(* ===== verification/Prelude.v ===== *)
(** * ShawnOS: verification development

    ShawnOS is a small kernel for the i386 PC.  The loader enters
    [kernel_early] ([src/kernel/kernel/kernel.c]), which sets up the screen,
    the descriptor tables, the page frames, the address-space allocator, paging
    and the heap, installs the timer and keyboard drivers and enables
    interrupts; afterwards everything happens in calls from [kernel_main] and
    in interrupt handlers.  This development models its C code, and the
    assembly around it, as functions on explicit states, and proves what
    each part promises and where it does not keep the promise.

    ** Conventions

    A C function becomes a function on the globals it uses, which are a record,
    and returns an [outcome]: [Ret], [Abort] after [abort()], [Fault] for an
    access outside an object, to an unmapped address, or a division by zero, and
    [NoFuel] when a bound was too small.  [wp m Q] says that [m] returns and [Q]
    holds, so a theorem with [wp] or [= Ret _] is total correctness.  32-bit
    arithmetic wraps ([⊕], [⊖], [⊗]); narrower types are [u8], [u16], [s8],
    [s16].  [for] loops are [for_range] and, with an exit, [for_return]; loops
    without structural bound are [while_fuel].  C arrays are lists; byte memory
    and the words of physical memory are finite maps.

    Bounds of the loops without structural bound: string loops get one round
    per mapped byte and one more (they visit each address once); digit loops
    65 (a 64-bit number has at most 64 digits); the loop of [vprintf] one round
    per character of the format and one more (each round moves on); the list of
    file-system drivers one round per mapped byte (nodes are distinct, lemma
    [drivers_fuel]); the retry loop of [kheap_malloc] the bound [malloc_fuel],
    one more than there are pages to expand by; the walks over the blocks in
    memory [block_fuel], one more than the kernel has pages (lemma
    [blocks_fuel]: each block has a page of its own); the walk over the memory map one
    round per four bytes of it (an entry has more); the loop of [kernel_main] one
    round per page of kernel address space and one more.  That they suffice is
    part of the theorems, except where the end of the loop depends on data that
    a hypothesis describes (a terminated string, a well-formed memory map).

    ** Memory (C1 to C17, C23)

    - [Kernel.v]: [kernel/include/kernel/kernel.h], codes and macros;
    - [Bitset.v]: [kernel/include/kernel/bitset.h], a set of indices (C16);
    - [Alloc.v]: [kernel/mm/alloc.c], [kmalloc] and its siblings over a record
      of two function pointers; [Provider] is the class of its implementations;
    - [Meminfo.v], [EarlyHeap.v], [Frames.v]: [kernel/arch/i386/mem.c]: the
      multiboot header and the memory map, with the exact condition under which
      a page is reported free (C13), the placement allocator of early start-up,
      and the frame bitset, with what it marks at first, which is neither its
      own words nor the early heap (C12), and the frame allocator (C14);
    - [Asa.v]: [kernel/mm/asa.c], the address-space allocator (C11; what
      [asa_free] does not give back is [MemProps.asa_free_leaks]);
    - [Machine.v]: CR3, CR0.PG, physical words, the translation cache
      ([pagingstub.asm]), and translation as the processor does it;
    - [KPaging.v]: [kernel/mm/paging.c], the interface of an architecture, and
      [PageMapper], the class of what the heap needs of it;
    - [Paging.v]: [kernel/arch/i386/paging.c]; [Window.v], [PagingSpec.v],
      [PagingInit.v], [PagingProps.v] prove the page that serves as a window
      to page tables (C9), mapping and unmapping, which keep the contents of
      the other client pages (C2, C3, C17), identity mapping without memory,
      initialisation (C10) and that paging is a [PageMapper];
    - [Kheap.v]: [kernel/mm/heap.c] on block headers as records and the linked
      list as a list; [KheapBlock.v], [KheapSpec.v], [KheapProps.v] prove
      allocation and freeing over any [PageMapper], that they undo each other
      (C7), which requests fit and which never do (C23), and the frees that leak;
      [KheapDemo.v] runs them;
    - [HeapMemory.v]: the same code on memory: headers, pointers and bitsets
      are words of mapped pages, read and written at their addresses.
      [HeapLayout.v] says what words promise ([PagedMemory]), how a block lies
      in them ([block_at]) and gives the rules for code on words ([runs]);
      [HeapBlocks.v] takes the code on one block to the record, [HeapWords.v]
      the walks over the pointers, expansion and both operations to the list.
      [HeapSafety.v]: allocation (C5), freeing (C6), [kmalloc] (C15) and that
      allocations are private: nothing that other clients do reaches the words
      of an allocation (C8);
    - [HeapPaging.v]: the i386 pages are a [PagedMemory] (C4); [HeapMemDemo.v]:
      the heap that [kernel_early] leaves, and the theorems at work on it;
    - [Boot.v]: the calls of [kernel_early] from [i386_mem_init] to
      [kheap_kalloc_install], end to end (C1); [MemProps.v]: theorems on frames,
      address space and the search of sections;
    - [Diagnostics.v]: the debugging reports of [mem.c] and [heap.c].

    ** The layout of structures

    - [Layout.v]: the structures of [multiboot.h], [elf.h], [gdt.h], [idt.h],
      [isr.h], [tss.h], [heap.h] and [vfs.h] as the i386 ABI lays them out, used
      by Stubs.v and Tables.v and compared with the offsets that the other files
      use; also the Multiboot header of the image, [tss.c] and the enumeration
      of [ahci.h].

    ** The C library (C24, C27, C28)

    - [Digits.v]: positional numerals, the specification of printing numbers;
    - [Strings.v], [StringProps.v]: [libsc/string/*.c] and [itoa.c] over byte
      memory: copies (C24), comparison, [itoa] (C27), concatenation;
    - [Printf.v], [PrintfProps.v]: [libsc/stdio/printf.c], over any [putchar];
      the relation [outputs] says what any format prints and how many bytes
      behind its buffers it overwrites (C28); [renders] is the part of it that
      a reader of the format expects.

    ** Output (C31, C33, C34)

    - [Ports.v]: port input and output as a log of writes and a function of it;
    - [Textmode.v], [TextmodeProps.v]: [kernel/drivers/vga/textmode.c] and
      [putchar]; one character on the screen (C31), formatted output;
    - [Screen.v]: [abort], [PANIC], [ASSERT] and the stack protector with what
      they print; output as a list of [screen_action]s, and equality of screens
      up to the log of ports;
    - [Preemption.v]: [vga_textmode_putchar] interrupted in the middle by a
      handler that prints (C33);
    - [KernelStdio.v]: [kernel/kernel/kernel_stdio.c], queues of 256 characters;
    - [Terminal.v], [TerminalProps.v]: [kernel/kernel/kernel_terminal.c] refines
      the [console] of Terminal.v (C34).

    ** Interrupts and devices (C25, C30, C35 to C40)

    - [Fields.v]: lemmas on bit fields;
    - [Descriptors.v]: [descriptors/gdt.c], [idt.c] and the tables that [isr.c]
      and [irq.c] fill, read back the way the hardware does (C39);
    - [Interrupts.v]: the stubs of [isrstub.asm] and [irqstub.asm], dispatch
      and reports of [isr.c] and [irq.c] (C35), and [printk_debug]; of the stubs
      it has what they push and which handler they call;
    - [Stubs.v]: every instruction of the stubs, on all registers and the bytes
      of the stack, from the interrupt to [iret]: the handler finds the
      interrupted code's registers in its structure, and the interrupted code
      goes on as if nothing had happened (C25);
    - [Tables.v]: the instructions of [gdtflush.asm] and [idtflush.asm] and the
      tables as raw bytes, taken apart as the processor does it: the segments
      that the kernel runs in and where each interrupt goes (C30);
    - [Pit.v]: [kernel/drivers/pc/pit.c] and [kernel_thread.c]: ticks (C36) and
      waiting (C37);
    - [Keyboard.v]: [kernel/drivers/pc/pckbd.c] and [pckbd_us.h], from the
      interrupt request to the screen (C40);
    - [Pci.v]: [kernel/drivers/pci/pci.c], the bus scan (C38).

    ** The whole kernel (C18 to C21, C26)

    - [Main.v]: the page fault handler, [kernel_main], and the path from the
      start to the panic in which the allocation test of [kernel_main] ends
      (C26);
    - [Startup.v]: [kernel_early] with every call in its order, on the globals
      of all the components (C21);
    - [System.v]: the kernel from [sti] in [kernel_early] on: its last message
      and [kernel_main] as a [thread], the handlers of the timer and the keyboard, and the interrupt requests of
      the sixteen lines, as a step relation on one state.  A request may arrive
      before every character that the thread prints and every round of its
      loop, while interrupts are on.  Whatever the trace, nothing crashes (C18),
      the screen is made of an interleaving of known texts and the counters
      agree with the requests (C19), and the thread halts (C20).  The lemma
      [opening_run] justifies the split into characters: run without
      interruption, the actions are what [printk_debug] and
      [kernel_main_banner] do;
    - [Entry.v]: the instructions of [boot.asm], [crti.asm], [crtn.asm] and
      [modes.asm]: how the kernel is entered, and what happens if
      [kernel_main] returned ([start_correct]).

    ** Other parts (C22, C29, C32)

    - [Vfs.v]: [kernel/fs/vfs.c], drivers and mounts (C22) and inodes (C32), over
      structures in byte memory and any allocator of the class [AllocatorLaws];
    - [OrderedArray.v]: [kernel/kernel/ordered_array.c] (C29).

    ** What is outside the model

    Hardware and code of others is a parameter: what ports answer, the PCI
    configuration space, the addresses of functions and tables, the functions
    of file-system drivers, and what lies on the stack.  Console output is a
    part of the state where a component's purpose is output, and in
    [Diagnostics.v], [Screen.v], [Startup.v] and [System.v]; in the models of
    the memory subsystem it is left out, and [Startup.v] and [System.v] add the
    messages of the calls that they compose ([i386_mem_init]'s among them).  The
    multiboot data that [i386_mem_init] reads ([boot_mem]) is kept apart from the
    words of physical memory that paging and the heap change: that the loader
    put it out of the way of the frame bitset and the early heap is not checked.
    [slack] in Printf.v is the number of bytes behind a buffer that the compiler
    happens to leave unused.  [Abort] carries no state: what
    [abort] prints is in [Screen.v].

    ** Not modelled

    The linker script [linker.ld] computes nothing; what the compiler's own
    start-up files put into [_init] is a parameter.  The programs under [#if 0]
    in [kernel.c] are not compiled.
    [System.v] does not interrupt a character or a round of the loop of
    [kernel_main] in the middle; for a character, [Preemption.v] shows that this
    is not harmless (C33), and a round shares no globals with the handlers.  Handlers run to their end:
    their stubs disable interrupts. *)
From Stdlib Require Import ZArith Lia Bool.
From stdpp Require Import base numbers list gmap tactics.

▬▬▬

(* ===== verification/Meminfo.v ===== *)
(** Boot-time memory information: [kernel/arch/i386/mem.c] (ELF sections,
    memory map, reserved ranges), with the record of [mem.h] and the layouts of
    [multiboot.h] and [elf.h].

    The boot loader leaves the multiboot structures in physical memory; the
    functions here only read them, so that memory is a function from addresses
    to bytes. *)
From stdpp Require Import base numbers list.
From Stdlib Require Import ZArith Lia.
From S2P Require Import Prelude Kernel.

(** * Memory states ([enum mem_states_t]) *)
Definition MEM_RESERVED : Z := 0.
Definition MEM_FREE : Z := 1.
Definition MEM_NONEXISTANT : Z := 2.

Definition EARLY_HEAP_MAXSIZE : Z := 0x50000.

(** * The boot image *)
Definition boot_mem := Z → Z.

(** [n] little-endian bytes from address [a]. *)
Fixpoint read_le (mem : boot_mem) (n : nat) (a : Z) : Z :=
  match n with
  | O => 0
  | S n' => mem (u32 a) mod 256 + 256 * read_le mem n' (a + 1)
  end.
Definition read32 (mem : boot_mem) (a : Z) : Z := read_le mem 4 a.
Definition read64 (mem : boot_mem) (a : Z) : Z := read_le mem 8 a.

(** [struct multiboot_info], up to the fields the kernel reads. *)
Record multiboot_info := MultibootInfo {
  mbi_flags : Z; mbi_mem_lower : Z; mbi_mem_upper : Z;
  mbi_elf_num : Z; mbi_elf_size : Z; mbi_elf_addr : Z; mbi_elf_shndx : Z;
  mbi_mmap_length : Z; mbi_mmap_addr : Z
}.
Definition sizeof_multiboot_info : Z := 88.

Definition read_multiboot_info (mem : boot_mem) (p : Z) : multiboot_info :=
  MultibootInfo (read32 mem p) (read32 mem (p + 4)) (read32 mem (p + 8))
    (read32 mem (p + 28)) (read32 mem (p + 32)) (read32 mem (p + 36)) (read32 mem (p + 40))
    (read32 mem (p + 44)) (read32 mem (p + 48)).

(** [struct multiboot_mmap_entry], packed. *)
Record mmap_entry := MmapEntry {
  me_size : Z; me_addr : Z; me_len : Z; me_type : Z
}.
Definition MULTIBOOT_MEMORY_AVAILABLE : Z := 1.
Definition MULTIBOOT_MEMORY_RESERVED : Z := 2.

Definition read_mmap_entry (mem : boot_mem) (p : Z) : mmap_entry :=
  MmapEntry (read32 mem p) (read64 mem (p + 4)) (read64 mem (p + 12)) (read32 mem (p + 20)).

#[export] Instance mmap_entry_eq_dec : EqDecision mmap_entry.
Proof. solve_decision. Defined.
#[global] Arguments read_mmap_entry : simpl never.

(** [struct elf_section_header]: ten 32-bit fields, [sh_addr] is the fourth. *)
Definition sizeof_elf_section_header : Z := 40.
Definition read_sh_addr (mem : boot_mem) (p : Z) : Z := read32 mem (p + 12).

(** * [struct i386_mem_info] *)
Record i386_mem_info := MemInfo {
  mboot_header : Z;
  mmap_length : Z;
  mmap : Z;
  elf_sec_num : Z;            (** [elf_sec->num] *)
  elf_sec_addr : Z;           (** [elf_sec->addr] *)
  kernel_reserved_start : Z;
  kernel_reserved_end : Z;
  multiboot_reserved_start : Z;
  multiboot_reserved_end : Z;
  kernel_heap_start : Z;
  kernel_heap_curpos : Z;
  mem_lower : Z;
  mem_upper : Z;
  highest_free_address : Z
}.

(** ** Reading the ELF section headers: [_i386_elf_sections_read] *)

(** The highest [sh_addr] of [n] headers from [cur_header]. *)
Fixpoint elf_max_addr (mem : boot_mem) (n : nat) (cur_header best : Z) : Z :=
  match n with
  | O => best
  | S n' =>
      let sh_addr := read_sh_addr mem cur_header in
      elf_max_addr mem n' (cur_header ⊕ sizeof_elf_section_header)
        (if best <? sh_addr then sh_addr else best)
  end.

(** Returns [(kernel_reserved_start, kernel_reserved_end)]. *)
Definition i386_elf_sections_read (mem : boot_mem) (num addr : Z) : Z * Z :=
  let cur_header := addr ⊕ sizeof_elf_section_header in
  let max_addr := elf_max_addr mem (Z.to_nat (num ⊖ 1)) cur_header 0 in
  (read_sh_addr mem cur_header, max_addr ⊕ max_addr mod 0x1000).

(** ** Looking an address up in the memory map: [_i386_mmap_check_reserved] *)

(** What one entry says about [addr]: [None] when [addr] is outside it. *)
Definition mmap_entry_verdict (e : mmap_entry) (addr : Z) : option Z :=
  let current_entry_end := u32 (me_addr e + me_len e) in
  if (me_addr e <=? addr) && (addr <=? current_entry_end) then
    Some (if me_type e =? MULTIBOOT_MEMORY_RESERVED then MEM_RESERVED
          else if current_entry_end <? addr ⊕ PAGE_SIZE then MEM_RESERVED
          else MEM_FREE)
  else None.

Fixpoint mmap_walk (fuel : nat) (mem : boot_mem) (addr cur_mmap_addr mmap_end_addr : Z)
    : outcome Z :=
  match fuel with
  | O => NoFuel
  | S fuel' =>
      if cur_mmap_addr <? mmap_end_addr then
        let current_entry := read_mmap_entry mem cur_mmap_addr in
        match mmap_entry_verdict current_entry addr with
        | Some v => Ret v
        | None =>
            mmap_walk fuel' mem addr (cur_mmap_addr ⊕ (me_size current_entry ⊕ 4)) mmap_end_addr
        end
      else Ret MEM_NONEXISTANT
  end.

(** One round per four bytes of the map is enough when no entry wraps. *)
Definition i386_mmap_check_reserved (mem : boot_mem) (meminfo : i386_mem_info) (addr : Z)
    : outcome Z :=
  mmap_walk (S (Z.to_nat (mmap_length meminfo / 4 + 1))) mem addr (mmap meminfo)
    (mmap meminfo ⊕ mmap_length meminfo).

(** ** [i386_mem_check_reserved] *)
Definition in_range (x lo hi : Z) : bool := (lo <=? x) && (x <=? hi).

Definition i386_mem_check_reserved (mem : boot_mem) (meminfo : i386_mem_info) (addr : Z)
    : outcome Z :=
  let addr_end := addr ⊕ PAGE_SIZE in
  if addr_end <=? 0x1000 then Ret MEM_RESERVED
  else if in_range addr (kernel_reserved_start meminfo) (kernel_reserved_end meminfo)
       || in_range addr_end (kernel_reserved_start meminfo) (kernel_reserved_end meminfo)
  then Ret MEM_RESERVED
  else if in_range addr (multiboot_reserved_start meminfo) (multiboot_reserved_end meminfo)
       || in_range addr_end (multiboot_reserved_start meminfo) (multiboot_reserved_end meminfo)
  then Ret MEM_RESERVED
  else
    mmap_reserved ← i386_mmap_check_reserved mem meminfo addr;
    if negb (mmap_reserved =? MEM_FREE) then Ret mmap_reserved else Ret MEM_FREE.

▬▬▬

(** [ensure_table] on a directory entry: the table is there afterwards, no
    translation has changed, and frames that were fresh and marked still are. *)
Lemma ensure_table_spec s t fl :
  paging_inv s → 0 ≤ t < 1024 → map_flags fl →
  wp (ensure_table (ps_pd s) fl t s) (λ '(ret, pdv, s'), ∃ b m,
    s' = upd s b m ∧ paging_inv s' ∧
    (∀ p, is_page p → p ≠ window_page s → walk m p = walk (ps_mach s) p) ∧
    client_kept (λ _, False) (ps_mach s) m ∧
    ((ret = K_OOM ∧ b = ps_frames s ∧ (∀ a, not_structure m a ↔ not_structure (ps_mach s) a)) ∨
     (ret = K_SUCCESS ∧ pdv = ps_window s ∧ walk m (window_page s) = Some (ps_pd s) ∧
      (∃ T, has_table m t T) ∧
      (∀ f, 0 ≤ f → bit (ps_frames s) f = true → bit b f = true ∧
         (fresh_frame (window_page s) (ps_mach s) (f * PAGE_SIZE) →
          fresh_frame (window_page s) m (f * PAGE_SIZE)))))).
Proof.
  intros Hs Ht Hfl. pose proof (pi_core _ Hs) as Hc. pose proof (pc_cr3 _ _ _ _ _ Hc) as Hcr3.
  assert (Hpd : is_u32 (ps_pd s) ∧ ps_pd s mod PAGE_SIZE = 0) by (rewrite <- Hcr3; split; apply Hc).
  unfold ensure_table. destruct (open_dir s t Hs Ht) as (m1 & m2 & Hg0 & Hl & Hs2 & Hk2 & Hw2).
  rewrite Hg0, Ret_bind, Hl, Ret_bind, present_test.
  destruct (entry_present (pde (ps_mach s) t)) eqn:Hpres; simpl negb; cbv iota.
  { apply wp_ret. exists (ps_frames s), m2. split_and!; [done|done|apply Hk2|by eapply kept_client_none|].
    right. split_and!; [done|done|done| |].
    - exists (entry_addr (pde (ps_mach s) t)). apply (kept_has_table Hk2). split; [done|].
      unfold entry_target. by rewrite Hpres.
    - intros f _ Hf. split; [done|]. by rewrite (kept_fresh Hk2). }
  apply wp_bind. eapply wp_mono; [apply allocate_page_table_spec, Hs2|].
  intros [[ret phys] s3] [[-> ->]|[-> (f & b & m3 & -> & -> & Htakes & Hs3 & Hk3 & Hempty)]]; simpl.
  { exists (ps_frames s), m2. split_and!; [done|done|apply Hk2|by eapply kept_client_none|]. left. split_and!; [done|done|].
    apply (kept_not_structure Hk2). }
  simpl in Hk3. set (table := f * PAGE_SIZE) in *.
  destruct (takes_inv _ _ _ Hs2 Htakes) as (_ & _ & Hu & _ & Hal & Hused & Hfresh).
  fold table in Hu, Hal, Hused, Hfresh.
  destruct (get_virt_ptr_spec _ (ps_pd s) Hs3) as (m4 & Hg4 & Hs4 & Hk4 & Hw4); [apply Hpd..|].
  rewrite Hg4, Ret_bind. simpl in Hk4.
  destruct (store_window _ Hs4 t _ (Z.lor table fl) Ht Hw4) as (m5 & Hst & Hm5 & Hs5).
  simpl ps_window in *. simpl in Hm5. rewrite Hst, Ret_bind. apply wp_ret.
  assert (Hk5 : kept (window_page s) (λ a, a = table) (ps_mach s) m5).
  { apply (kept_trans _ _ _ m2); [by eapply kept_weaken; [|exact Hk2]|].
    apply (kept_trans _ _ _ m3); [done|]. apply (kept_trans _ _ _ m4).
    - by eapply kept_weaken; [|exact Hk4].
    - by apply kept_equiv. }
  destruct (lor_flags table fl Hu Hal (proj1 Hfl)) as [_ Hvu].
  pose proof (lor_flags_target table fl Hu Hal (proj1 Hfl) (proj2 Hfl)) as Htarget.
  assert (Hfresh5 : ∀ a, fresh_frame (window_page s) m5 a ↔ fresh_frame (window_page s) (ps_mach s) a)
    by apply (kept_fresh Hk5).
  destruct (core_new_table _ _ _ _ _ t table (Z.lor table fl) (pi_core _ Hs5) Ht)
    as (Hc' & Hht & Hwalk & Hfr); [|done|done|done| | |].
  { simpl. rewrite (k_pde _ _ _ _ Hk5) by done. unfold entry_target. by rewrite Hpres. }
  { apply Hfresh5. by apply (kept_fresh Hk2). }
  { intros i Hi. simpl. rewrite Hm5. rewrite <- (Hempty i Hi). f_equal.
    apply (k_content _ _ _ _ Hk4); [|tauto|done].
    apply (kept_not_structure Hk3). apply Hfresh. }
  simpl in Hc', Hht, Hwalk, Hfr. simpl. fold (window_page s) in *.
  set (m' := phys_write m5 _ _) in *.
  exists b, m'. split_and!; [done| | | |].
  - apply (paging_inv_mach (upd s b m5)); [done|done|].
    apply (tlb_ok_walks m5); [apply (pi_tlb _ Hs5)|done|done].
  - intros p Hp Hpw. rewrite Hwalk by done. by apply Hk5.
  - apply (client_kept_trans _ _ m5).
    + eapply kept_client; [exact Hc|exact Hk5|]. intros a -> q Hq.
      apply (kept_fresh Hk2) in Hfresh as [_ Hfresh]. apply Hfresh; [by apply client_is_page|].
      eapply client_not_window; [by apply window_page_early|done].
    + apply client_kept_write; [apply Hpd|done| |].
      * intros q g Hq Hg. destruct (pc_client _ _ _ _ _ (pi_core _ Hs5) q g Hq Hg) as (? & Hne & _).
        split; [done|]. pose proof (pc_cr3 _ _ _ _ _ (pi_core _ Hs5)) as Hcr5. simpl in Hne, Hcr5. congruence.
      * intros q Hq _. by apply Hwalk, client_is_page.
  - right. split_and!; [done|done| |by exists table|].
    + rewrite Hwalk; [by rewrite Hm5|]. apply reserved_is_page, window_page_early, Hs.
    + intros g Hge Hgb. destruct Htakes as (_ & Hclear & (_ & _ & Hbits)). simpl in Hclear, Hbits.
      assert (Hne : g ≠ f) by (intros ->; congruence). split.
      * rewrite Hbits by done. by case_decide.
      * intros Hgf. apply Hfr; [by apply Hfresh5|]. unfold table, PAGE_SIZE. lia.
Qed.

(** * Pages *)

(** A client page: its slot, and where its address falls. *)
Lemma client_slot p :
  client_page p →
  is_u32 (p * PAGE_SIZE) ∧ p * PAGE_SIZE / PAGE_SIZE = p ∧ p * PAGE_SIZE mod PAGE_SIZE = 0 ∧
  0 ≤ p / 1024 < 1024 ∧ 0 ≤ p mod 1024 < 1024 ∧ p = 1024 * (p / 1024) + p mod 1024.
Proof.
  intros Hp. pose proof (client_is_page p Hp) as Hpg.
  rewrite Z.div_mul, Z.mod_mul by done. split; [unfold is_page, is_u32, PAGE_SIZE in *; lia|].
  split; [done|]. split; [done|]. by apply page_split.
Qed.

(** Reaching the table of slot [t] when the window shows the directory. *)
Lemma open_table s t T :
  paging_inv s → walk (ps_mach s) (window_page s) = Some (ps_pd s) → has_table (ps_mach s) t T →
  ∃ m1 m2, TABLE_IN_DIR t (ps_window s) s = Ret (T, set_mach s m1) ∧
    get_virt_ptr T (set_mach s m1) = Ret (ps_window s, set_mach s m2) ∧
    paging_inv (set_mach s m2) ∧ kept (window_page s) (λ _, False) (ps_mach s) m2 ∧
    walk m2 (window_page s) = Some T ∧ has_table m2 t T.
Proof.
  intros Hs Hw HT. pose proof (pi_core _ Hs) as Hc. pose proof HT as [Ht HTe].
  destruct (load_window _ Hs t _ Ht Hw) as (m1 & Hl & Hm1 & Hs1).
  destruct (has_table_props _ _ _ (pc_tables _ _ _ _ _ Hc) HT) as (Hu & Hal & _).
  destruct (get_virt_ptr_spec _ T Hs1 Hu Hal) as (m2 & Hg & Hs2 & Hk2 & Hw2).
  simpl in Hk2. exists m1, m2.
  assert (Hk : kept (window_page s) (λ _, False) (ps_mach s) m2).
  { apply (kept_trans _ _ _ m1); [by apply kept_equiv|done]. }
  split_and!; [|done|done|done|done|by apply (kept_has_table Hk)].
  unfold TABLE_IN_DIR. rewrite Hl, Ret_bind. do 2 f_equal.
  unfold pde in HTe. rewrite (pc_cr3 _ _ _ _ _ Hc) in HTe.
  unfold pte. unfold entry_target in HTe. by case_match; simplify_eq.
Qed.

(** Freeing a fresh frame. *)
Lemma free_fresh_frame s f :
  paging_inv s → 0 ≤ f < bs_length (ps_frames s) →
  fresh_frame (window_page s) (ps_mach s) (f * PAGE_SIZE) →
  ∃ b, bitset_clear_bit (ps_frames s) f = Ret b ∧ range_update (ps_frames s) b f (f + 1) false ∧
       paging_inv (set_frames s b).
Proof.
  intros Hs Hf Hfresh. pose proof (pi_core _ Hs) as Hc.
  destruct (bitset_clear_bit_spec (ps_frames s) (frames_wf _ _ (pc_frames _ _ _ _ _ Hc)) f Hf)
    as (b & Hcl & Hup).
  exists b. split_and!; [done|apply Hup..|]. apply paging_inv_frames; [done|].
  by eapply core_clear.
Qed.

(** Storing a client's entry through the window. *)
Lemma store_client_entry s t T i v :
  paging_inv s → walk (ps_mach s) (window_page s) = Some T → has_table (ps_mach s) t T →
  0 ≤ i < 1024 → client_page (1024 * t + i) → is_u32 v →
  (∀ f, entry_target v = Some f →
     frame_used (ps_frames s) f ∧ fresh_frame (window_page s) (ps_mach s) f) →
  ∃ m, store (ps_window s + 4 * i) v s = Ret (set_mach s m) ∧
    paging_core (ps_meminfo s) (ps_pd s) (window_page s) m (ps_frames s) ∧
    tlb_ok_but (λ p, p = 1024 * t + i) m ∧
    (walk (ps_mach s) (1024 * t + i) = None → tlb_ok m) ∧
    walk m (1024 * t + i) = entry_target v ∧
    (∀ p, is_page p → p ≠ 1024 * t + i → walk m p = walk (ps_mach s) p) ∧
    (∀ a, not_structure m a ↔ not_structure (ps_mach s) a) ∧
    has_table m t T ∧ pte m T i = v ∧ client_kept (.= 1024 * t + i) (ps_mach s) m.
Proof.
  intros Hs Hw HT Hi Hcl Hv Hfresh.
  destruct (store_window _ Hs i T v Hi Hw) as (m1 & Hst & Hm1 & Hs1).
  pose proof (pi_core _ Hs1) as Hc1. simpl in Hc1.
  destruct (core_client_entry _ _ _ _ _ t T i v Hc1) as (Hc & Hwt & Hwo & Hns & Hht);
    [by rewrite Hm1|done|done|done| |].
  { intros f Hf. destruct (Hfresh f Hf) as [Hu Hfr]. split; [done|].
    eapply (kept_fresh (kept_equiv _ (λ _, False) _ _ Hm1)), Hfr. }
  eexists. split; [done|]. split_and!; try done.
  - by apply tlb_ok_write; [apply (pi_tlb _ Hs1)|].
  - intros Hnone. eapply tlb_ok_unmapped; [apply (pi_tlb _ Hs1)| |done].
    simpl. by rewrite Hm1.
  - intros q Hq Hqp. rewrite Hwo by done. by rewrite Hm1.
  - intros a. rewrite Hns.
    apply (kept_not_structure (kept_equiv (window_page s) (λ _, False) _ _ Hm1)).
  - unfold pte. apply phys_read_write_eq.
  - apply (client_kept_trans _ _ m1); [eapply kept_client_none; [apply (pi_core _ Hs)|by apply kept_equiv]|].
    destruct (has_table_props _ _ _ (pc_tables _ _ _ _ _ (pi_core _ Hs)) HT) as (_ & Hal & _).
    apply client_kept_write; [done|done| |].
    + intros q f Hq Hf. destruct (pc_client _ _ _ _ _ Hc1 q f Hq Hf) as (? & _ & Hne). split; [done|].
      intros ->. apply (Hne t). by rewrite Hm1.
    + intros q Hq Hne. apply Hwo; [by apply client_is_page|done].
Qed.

▬▬▬

> [Task details] Scan the entries above for the word "processor" and collect each line holding it.

> [Expected output]
      ([pagingstub.asm]), and translation as the processor does it;
      tables as raw bytes, taken apart as the processor does it: the segments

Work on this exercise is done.